ACTIVITY —
Scan the lines below for the string "Hrun" and copy every one that has it.

Stored data
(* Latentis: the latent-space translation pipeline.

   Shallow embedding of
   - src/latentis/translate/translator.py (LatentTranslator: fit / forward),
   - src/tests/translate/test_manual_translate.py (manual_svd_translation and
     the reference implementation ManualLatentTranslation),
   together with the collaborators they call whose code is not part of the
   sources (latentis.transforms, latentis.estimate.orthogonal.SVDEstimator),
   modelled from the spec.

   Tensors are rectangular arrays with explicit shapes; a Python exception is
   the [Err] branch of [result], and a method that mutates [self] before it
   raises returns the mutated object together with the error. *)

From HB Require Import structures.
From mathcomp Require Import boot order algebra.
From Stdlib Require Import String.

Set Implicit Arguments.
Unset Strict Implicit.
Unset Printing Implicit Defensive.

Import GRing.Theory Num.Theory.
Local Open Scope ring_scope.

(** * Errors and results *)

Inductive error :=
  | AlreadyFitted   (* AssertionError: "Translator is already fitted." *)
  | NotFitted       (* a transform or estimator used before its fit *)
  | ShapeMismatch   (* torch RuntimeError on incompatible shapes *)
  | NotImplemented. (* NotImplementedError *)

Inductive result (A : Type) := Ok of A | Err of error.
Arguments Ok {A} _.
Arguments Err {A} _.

--

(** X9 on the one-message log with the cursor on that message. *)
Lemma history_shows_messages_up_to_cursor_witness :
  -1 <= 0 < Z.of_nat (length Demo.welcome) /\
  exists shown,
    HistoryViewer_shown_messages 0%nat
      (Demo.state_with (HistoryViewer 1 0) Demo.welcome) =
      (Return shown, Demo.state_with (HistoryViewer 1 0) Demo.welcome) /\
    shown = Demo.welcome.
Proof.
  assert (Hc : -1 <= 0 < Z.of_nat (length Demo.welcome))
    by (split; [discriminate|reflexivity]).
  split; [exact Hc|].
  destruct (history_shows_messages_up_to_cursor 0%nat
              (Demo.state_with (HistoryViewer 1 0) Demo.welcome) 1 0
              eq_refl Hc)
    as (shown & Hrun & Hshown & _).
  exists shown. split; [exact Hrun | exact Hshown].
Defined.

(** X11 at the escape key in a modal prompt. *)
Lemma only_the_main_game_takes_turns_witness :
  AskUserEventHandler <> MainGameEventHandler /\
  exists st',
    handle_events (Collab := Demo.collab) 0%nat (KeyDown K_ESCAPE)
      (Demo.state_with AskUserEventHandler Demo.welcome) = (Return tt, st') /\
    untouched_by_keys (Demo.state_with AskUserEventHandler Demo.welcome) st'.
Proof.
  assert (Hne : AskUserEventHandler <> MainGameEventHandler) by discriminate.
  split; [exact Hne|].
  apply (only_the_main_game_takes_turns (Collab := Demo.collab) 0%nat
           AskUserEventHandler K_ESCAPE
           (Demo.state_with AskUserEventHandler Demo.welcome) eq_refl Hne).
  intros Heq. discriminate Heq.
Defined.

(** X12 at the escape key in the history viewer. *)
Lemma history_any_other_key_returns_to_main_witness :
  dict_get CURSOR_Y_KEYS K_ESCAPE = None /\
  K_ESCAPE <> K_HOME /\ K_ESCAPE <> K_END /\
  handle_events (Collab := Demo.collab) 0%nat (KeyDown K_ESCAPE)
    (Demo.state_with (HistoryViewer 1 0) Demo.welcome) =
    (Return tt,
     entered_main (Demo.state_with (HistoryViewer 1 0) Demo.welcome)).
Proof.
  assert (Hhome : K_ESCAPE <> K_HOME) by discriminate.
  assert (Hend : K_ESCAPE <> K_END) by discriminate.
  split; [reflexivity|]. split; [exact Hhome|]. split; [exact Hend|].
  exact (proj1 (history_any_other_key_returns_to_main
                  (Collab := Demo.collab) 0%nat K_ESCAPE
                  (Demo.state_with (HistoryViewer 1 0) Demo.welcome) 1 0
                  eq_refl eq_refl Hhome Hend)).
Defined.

WORKED SOLUTION —
    as (shown & Hrun & Hshown & _).
  exists shown. split; [exact Hrun | exact Hshown].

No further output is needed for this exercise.